_WORK REQUEST_: Set down the whole listing that follows, precisely as written.

_EXERCISE DATA_:
══════════

Definition _get (self : t) (group : string) (key : option string) : Outcome Ref :=
  match key with
  | None =>
      in_config ← contains (config self) group;
      if in_config : bool then
        getitem (config self) group ;; mret (InConfig group None)
      else
        in_default ← contains (default self) group;
        if in_default : bool then
          getitem (default self) group ;; mret (InDefault group None)
        else mret PyNone
  | Some k =>
      in_config ←
        (has_group ← contains (config self) group;
         if has_group : bool then
           section ← getitem (config self) group;
           contains section k
         else mret false);
      if in_config : bool then
        section ← getitem (config self) group;
        getitem section k ;; mret (InConfig group key)
      else
        in_default ←
          (has_group ← contains (default self) group;
           if has_group : bool then
             section ← getitem (default self) group;
             contains section k
           else mret false);
        if in_default : bool then
          section ← getitem (default self) group;
          getitem section k ;; mret (InDefault group key)
        else mret PyNone
  end.

(** The value of [self._get(group, key)]. *)
Definition _get_value (self : t) (group : string) (key : option string) : Outcome JSON :=
  r ← _get self group key; mret (deref self r).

══════════

_ANSWER_:
Definition _get (self : t) (group : string) (key : option string) : Outcome Ref :=
  match key with
  | None =>
      in_config ← contains (config self) group;
      if in_config : bool then
        getitem (config self) group ;; mret (InConfig group None)
      else
        in_default ← contains (default self) group;
        if in_default : bool then
          getitem (default self) group ;; mret (InDefault group None)
        else mret PyNone
  | Some k =>
      in_config ←
        (has_group ← contains (config self) group;
         if has_group : bool then
           section ← getitem (config self) group;
           contains section k
         else mret false);
      if in_config : bool then
        section ← getitem (config self) group;
        getitem section k ;; mret (InConfig group key)
      else
        in_default ←
          (has_group ← contains (default self) group;
           if has_group : bool then
             section ← getitem (default self) group;
             contains section k
           else mret false);
        if in_default : bool then
          section ← getitem (default self) group;
          getitem section k ;; mret (InDefault group key)
        else mret PyNone
  end.

(** The value of [self._get(group, key)]. *)
Definition _get_value (self : t) (group : string) (key : option string) : Outcome JSON :=
  r ← _get self group key; mret (deref self r).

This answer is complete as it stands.